Source records:
(* ===== verification/Ulib.v ===== *)
(** * The user library ([user/ulib.c])

    A [char*] of a user program is the list of the characters it points to;
    reading at or past its end gives the terminating NUL. *)

From stdpp Require Import base numbers strings list.
From S2P Require Import Prelude Strings.

(** ** The code *)

(** [s[i]] *)
Definition at_ (s : list Z) (i : nat) : Z := nth i s 0.

(** [strchr]: the offset of the first [c] before the NUL. *)
Fixpoint strchr (s : list Z) (c : Z) : option nat :=
  match s with
  | [] => None
  | x :: s => if x =? 0 then None else if x =? c then Some 0%nat else S <$> strchr s c
  end.

(** What [read] returns for a request of [n] bytes when [rest] is left of the
    input: how many bytes it delivers is up to the kernel. *)
Class Reader : Type := { read_count : nat -> list Z -> nat }.

Class ReaderSpec {R : Reader} : Prop := {
  read_le n rest : (read_count n rest <= n)%nat /\ (read_count n rest <= length rest)%nat;
  read_some n rest : (0 < n)%nat -> rest <> [] -> (0 < read_count n rest)%nat
}.

(** ** Lemmas *)

(** What a C string may hold. *)
Definition no_nul (s : list Z) : Prop := Forall (fun c => c <> 0) s.

Lemma no_nul_suffix u v : no_nul (u ++ v) -> no_nul v.
Proof. intros H. by apply Forall_app in H as [_ ?]. Qed.

Lemma no_nul_tail w : no_nul w -> no_nul (tail w).
Proof. intros H. destruct H as [|? ? ? H]; [constructor|exact H]. Qed.

Lemma at_lookup s i c : s !! i = Some c -> at_ s i = c.
Proof. unfold at_. rewrite nth_lookup. by intros ->. Qed.

Lemma at_end s i : (length s <= i)%nat -> at_ s i = 0.
Proof. intros H. by apply nth_overflow. Qed.

Lemma strchr_elem s c : no_nul s -> is_Some (strchr s c) <-> c ∈ s.
Proof.
  induction 1 as [|x s Hx _ IH]; cbn [strchr].
  - split; [by intros [? ?]|by intros ?%not_elem_of_nil].
  - destruct (Z.eqb_spec x 0); [done|]. rewrite elem_of_cons. destruct (Z.eqb_spec x c) as [->|Hc].
    + split; [by left|by eexists].
    + rewrite <- IH, fmap_is_Some. naive_solver.
Qed.

(** ** Strings and memory blocks

    The same functions as those of the kernel ([string.c]), written
    differently: what they do is compared with the kernel. *)

(** ** The code *)

(** [fuel] bounds how far the NUL may be. *)
Fixpoint ustrcpy (fuel : nat) (m : mem) (s t : Z) : option mem :=
  match fuel with
  | O => None
  | S fuel =>
      let c := m t in
      let m := mupd m s c in
      if c =? 0 then Some m else ustrcpy fuel m (s + 1) (t + 1)
  end.

Fixpoint ustrcmp (fuel : nat) (p q : nat -> Z) : option Z :=
  match fuel with
  | O => None
  | S fuel => if negb (p O =? 0) && (p O =? q O) then ustrcmp fuel (inc p) (inc q) else Some (p O - q O)
  end.

Fixpoint ustrlen (fuel : nat) (s : nat -> Z) : option nat :=
  match fuel with
  | O => None
  | S fuel => if s O =? 0 then Some O else S <$> ustrlen fuel (inc s)
  end.

Fixpoint umemset_loop (m : mem) (dst c : Z) (n : nat) : mem :=
  match n with
  | O => m
  | S n => umemset_loop (mupd m dst (wrap8 c)) (dst + 1) c n
  end.

Definition umemset (m : mem) (dst c : Z) (n : nat) : mem := umemset_loop m dst c n.

Definition umemmove (m : mem) (vdst vsrc n : Z) : mem :=
  if vdst <? vsrc then copy_up m vdst vsrc (Z.to_nat n) else copy_down m (vdst + n) (vsrc + n) (Z.to_nat n).

Fixpoint umemcmp (p1 p2 : nat -> Z) (n : nat) : Z :=
  match n with
  | O => 0
  | S n => if negb (p1 O =? p2 O) then p1 O - p2 O else umemcmp (inc p1) (inc p2) n
  end.

Definition umemcpy : mem -> Z -> Z -> Z -> mem := umemmove.

(** ** The kernel's functions do the same *)

Lemma umemset_memset m dst c n a : umemset m dst c n a = memset m dst c n a.
Proof.
  rewrite memset_spec. unfold umemset. revert m dst. induction n as [|n IH]; intros m dst; cbn [umemset_loop].
  { zcases; lia || done. }
  rewrite IH. unfold mupd. zcases; lia || done.
Qed.

Lemma umemmove_memmove m dst src (n : nat) a : umemmove m dst src (Z.of_nat n) a = memmove m dst src n a.
Proof.
  unfold umemmove, memmove. rewrite Nat2Z.id. destruct (Nat.eqb_spec n 0) as [->|Hn]; [by destruct (dst <? src)|].
  destruct (Z.ltb_spec dst src).
  - destruct (Z.ltb_spec src dst); [lia|done].
  - rewrite copy_down_spec by lia. destruct (Z.ltb_spec src dst), (Z.ltb_spec dst (src + Z.of_nat n)); cbn [andb];
      rewrite ?copy_down_spec, ?copy_up_spec by lia; zcases; try lia; try done; f_equal; lia.
Qed.

Lemma umemcmp_memcmp p q n : umemcmp p q n = memcmp p q n.
Proof. revert p q. induction n as [|n IH]; intros p q; cbn; [done|]. destruct (p O =? q O); cbn [negb]; [apply IH|done]. Qed.

Lemma ustrlen_strlen fuel s : ustrlen fuel s = strlen fuel s.
Proof. revert s. induction fuel as [|fuel IH]; intros s; cbn; [done|]. by rewrite IH. Qed.

(** [strcmp] compares as far as [strncmp] with a bound past the first string. *)
Lemma ustrcmp_strncmp fuel p q k : (k < fuel)%nat -> p k = 0 -> ustrcmp fuel p q = Some (strncmp p q (S k)).
Proof.
  revert p q k. induction fuel as [|fuel IH]; intros p q k Hk H0; [lia|]. cbn [ustrcmp]. cbn [strncmp].
  destruct (negb (p O =? 0) && (p O =? q O)) eqn:E; [|done]. destruct k as [|k]; [by rewrite H0 in E|].
  apply (IH (inc p) (inc q) k); [lia|exact H0].
Qed.

(** [strcpy] copies the string with its NUL, and nothing else, when the two do
    not overlap. *)
Lemma ustrcpy_copies fuel m s t (k : nat) :
  (k < fuel)%nat -> m (t + Z.of_nat k) = 0 -> (forall i, (i < k)%nat -> m (t + Z.of_nat i) <> 0) ->
  s + Z.of_nat k < t \/ t + Z.of_nat k < s ->
  exists m', ustrcpy fuel m s t = Some m' /\ forall a, m' a = if (s <=? a) && (a <=? s + Z.of_nat k) then m (t + (a - s)) else m a.
Proof.
  revert m s t k. induction fuel as [|fuel IH]; intros m s t k Hk H0 Hn Hd; [lia|]. cbn [ustrcpy]. destruct k as [|k].
  - rewrite Z.add_0_r in *. rewrite H0. cbn. eexists. split; [done|]. intros a. unfold mupd. zcases; try lia; try done. by replace (t + (a - s)) with t by lia.
  - assert (Ht : m t <> 0) by (rewrite <- (Z.add_0_r t); apply (Hn 0%nat); lia). destruct (Z.eqb_spec (m t) 0); [done|].
    destruct (IH (mupd m s (m t)) (s + 1) (t + 1) k) as (m' & -> & Hm'); [lia| | |lia|].
    + rewrite mupd_ne by lia. replace (t + 1 + Z.of_nat k) with (t + Z.of_nat (S k)) by lia. done.
    + intros i Hi. rewrite mupd_ne by lia. replace (t + 1 + Z.of_nat i) with (t + Z.of_nat (S i)) by lia. apply Hn. lia.
    + exists m'. split; [done|]. intros a. rewrite Hm'. unfold mupd. zcases; try lia; try done; f_equal; lia.
Qed.
(** The list splits at a block that is not on it. *)
Lemma split_list fl bp n :
  Forall (fun b => 1 <= b.2) fl -> StronglySorted before fl -> 1 <= n ->
  (forall z, bp <= z < bp + 16 * n -> ~ covered fl z) ->
  exists l1 l2, fl = l1 ++ l2 /\ Forall (fun b => b.1 + 16 * b.2 <= bp) l1 /\ Forall (fun b => bp + 16 * n <= b.1) l2.
Proof.
  intros Hp Hsort Hn Hd. induction fl as [|b fl IH]; [by exists [], []|].
  apply Forall_cons in Hp as [Hb Hp]. inversion_clear Hsort as [|? ? Hsort' Hall].
  assert (Hd1 : b.1 + 16 * b.2 <= bp \/ bp + 16 * n <= b.1).
  { destruct (decide (b.1 + 16 * b.2 <= bp)) as [|H1]; [by left|]. destruct (decide (bp + 16 * n <= b.1)) as [|H2]; [by right|].
    exfalso. apply (Hd (Z.max bp b.1)); [lia|]. apply covered_cons. left. lia. }
  destruct Hd1 as [H1|H1].
  - destruct IH as (l1 & l2 & -> & F1 & F2); [done|done| |].
    { intros z Hz Hc. apply (Hd z Hz), covered_cons. by right. }
    exists (b :: l1), l2. split_and!; [done|by constructor|done].
  - exists [], (b :: fl). split_and!; [done|constructor|]. constructor; [done|].
    eapply Forall_impl; [exact Hall|]. intros c Hc. unfold before in Hc. cbn in Hc |- *. lia.
Qed.

(** The blocks take at least a unit each. *)
Lemma length_bound fl a brk :
  Forall (fun b => 1 <= b.2 /\ a <= b.1 /\ b.1 + 16 * b.2 <= brk) fl -> StronglySorted before fl -> a <= brk ->
  16 * Z.of_nat (length fl) <= brk - a.
Proof.
  revert a. induction fl as [|b fl IH]; intros a Hp Hsort Ha; cbn [length]; [lia|].
  apply Forall_cons in Hp as [(H1 & H2 & H3) Hp]. inversion_clear Hsort as [|? ? Hsort' Hall].
  enough (16 * Z.of_nat (length fl) <= brk - (b.1 + 16 * b.2)) by lia. apply IH; [|done|lia].
  apply Forall_forall. intros c Hc. rewrite Forall_forall in Hp, Hall. destruct (Hp c Hc) as (? & ? & ?).
  specialize (Hall c Hc). unfold before in Hall. split_and!; lia.
Qed.

Lemma rep_fuel fl s : rep fl s -> (length fl + 2 <= walk_fuel s)%nat.
Proof.
  intros R. assert (H := length_bound fl lo (u_brk s) (rp_heap _ _ R)). destruct (rp_brk _ _ R).
  assert (Hs := rp_sorted _ _ R). inversion_clear Hs as [|? ? Hs' _]. specialize (H Hs' ltac:(lia)).
  unfold walk_fuel. assert (Z.of_nat (length fl) <= (u_brk s - lo) / 16) by (apply Z.div_le_lower_bound; lia). lia.
Qed.

(** [bp] of [n] units lies between the blocks up to [t] and the blocks [N]. *)
Record place (fl : list block) (bp n : Z) (A : list block) (t st : Z) (N : list block) : Prop := {
  pl_list : (base, 0) :: fl = A ++ (t, st) :: N;
  pl_low : Forall (fun b => b.1 + 16 * b.2 <= bp) (A ++ [(t, st)]);
  pl_high : Forall (fun b => bp + 16 * n <= b.1) N
}.

Lemma rep_sizes fl s : rep fl s -> Forall (fun b => 0 <= b.2 /\ has_header (u_brk s) b.1 = true) ((base, 0) :: fl).
Proof.
  intros R. constructor; [split; [done|apply header_base]|]. eapply Forall_impl; [apply (rp_heap _ _ R)|].
  intros b Hb. cbn. split; [destruct Hb; lia|by apply header_in].
Qed.

Lemma find_place fl s bp n :
  rep fl s -> in_heap (u_brk s) (bp, n) -> (forall z, bp <= z < bp + 16 * n -> ~ covered fl z) ->
  exists A t st N, place fl bp n A t st N /\ base <= t /\
    wp (free_loop (walk_fuel s) bp (u_freep s)) (fun r s' => r = t /\ s' = s) s.
Proof.
  intros R (Hn & Hlo & Hbrk) Hd. cbn in Hn, Hlo, Hbrk. assert (Hbl := base_lo). assert (Hsort := rp_sorted _ _ R).
  assert (Hsz := rep_sizes _ _ R). destruct (split_list fl bp n) as (l1 & l2 & Efl & F1 & F2); [|by inversion_clear Hsort|done|done|].
  { eapply Forall_impl; [apply (rp_heap _ _ R)|]. by intros b (? & _). }
  destruct (exists_last (l := (base, 0) :: l1)) as (A & [t st] & EA); [done|].
  assert (El : (base, 0) :: fl = A ++ (t, st) :: l2) by (rewrite Efl, app_comm_cons, EA, <- app_assoc; done).
  assert (Plow : Forall (fun b => b.1 + 16 * b.2 <= bp) (A ++ [(t, st)])) by (rewrite <- EA; constructor; [cbn; lia|done]).
  assert (Hseg := rp_seg _ _ R). assert (Hfp := rp_freep _ _ R). assert (Hf := rep_fuel _ _ R).
  rewrite El in Hsort, Hsz, Hseg, Hfp. assert (Hlen := f_equal length El). rewrite length_app in Hlen. cbn [length] in Hlen.
  assert (Hbt : base <= t).
  { destruct A as [|a A]; [by injection EA as <- _|]. injection EA as <- EA. cbn in Hsort. inversion_clear Hsort as [|? ? _ Hall].
    rewrite Forall_app, Forall_cons in Hall. destruct Hall as (_ & Hall & _). unfold before in Hall. cbn in Hall. lia. }
  assert (Htb : t < bp).
  { rewrite Forall_app, Forall_singleton in Plow. destruct Plow as [_ Hp]. cbn in Hp. destruct A as [|a A].
    - injection EA as <- <- _. lia.
    - injection EA as <- EA. assert (Hin : (t, st) ∈ fl) by (rewrite Efl, EA; set_solver).
      assert (Hh := rp_heap _ _ R). rewrite Forall_forall in Hh. destruct (Hh _ Hin) as (? & _). cbn in *. lia. }
  assert (HN : Forall (fun b => 0 <= b.2 /\ bp < b.1) l2).
  { apply Forall_forall. intros b Hb. rewrite Forall_forall in F2, Hsz. specialize (F2 b Hb). destruct (Hsz b ltac:(set_solver)). lia. }
  assert (HNb : Forall (fun b => bp < b.1) l2) by (eapply Forall_impl; [exact HN|by intros b [_ ?]]).
  assert (Hwalk : forall A1 A2 fuel, A = A1 ++ A2 -> (length A2 <= fuel)%nat ->
    wp (free_loop fuel bp (first A2 t)) (fun r s' => r = t /\ s' = s) s).
  { intros A1 A2 fuel -> Hfu. rewrite <- app_assoc in Hseg, Hsort, Hsz. apply seg_app in Hseg as [_ Hseg].
    apply StronglySorted_app in Hsort as (_ & _ & Hsort). apply Forall_app in Hsz as [_ Hsz].
    assert (Hsz' : Forall (fun b => 0 <= b.2 /\ has_header (u_brk s) b.1 = true) (A2 ++ [(t, st)])).
    { apply Forall_app in Hsz as [? Hsz]. apply Forall_cons in Hsz as [? _]. apply Forall_app. by split; [|constructor]. }
    eapply (walk_before bp A2 t st l2); [done| |done| |done|done|done|done|done];
      (eapply Forall_impl; [exact Hsz'|by intros b [? ?]]). }
  exists A, t, st, l2. split_and!; [by split|done|].
  rewrite fmap_app, elem_of_app, fmap_cons, elem_of_cons in Hfp. destruct Hfp as [Hfp|[Hfp|Hfp]].
  - apply list_elem_of_fmap in Hfp as (b & -> & Hb). apply list_elem_of_split in Hb as (A1 & A2 & EA').
    apply (Hwalk A1 (b :: A2)); [done|]. rewrite EA', length_app in Hlen. lia.
  - rewrite Hfp. apply (Hwalk A []); [by rewrite app_nil_r|cbn; lia].
  - apply list_elem_of_fmap in Hfp as (b & -> & Hb). apply list_elem_of_split in Hb as (N1 & N2 & EN).
    rewrite EN, length_app in Hlen. cbn [length] in Hlen.
    replace (walk_fuel s) with (length (b :: N2) + (walk_fuel s - length (b :: N2)))%nat by (cbn [length]; lia).
    assert (El2 : A ++ (t, st) :: l2 = (A ++ (t, st) :: N1) ++ b :: N2) by (rewrite EN, <- app_assoc; done).
    rewrite El2 in Hseg, Hsort, Hsz. apply seg_app in Hseg as [_ Hseg]. apply StronglySorted_app in Hsort as (_ & _ & Hsort).
    apply Forall_app in Hsz as [_ Hsz]. apply (walk_after bp (b :: N2)); [done| |done| |lia|done|].
    + eapply Forall_impl; [exact Hsz|by intros c [_ ?]].
    + rewrite EN in HN. by apply Forall_app in HN as [_ HN].
    + assert (Eb : first A t = base) by (destruct A as [|a A]; [by injection EA as <- _|by injection EA as <- _]).
      rewrite <- Eb. apply (Hwalk [] A); [done|cbn [length]; lia].
Qed.

(** ** Joining the block with its neighbours *)

(** [N'] and [k]: the blocks after and the size of the block once it has been
    joined with the next one if they touch. *)
Definition joined (bp n : Z) (N : list block) (k : Z) (N' : list block) : Prop :=
  (N' = N /\ k = n /\ bp + 16 * n <> first N base) \/ exists sc, N = (bp + 16 * n, sc) :: N' /\ k = n + sc.

Lemma joined_spec fl s bp n A t st N k N' :
  rep fl s -> in_heap (u_brk s) (bp, n) -> place fl bp n A t st N -> joined bp n N k N' ->
  in_heap (u_brk s) (bp, k) /\ n <= k /\ StronglySorted before ((bp, k) :: N') /\ Forall (in_heap (u_brk s)) N' /\
  (forall z, covered ((bp, k) :: N') z <-> bp <= z < bp + 16 * n \/ covered N z) /\ seg N' base (u_heap s).
Proof.
  intros R Hb [El Plow Phigh] HJ. destruct Hb as (Hn & Hlo & Hbrk). cbn [fst snd] in *.
  assert (Hsort := rp_sorted _ _ R). assert (Hseg := rp_seg _ _ R). rewrite El in Hsort, Hseg.
  apply StronglySorted_app in Hsort as (_ & _ & Hsort). inversion_clear Hsort as [|? ? Hsort' _].
  apply seg_app in Hseg as [_ [_ Hseg]].
  assert (HN : Forall (in_heap (u_brk s)) N).
  { assert (Hh := rp_heap _ _ R). destruct A as [|a A]; cbn [app] in El; [by assert (fl = N) as <- by congruence|].
    assert (fl = A ++ (t, st) :: N) as -> by congruence. apply Forall_app in Hh as [_ Hh]. by apply Forall_cons in Hh as [_ Hh]. }
  destruct HJ as [(-> & -> & Hne)|(sc & -> & ->)].
  - split_and!; [by split|lia| |done|by intros z; rewrite covered_cons|done]. apply StronglySorted_cons. split; [|done].
    apply Forall_forall. intros c Hc. unfold before. cbn [fst snd]. destruct N as [|c0 N]; [by apply not_elem_of_nil in Hc|].
    cbn [first] in Hne. apply Forall_cons in Phigh as [Hc0 Phigh]. apply elem_of_cons in Hc as [->|Hc]; [lia|].
    inversion_clear Hsort' as [|? ? _ Hall]. rewrite Forall_forall in Hall. specialize (Hall c Hc). unfold before in Hall.
    apply Forall_cons in HN as [(? & _) _]. lia.
  - apply Forall_cons in HN as [(H1 & H2 & H3) HN]. cbn [fst snd] in *. inversion_clear Hsort' as [|? ? Hs Hall]. destruct Hseg as [_ Hseg].
    split_and!; [split_and!; cbn [fst snd]; lia|lia| |done| |done].
    + apply StronglySorted_cons. split; [|done]. eapply Forall_impl; [exact Hall|]. intros c Hc. unfold before in *. cbn [fst snd] in *. lia.
    + intros z. rewrite !covered_cons. cbn [fst snd]. split; [intros [?|?]; [|tauto]|intros [?|[?|?]]; [left; lia|left; lia|tauto]].
      destruct (decide (z < bp + 16 * n)); [left; lia|right; left; lia].
Qed.

(** The free list with the block joined with the one before or put after it. *)
Definition linked (A : list block) (t st bp k : Z) (N' : list block) : list block :=
  if t + 16 * st =? bp then A ++ (t, st + k) :: N' else A ++ (t, st) :: (bp, k) :: N'.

Task item: All lines in the listing above between the line with "Lemma ustrcmp_strncmp fuel" and the line with "- assert (Ht", inclusive, should be set down exactly, and no line outside that range.

Task output:
Lemma ustrcmp_strncmp fuel p q k : (k < fuel)%nat -> p k = 0 -> ustrcmp fuel p q = Some (strncmp p q (S k)).
Proof.
  revert p q k. induction fuel as [|fuel IH]; intros p q k Hk H0; [lia|]. cbn [ustrcmp]. cbn [strncmp].
  destruct (negb (p O =? 0) && (p O =? q O)) eqn:E; [|done]. destruct k as [|k]; [by rewrite H0 in E|].
  apply (IH (inc p) (inc q) k); [lia|exact H0].
Qed.

(** [strcpy] copies the string with its NUL, and nothing else, when the two do
    not overlap. *)
Lemma ustrcpy_copies fuel m s t (k : nat) :
  (k < fuel)%nat -> m (t + Z.of_nat k) = 0 -> (forall i, (i < k)%nat -> m (t + Z.of_nat i) <> 0) ->
  s + Z.of_nat k < t \/ t + Z.of_nat k < s ->
  exists m', ustrcpy fuel m s t = Some m' /\ forall a, m' a = if (s <=? a) && (a <=? s + Z.of_nat k) then m (t + (a - s)) else m a.
Proof.
  revert m s t k. induction fuel as [|fuel IH]; intros m s t k Hk H0 Hn Hd; [lia|]. cbn [ustrcpy]. destruct k as [|k].
  - rewrite Z.add_0_r in *. rewrite H0. cbn. eexists. split; [done|]. intros a. unfold mupd. zcases; try lia; try done. by replace (t + (a - s)) with t by lia.
  - assert (Ht : m t <> 0) by (rewrite <- (Z.add_0_r t); apply (Hn 0%nat); lia). destruct (Z.eqb_spec (m t) 0); [done|].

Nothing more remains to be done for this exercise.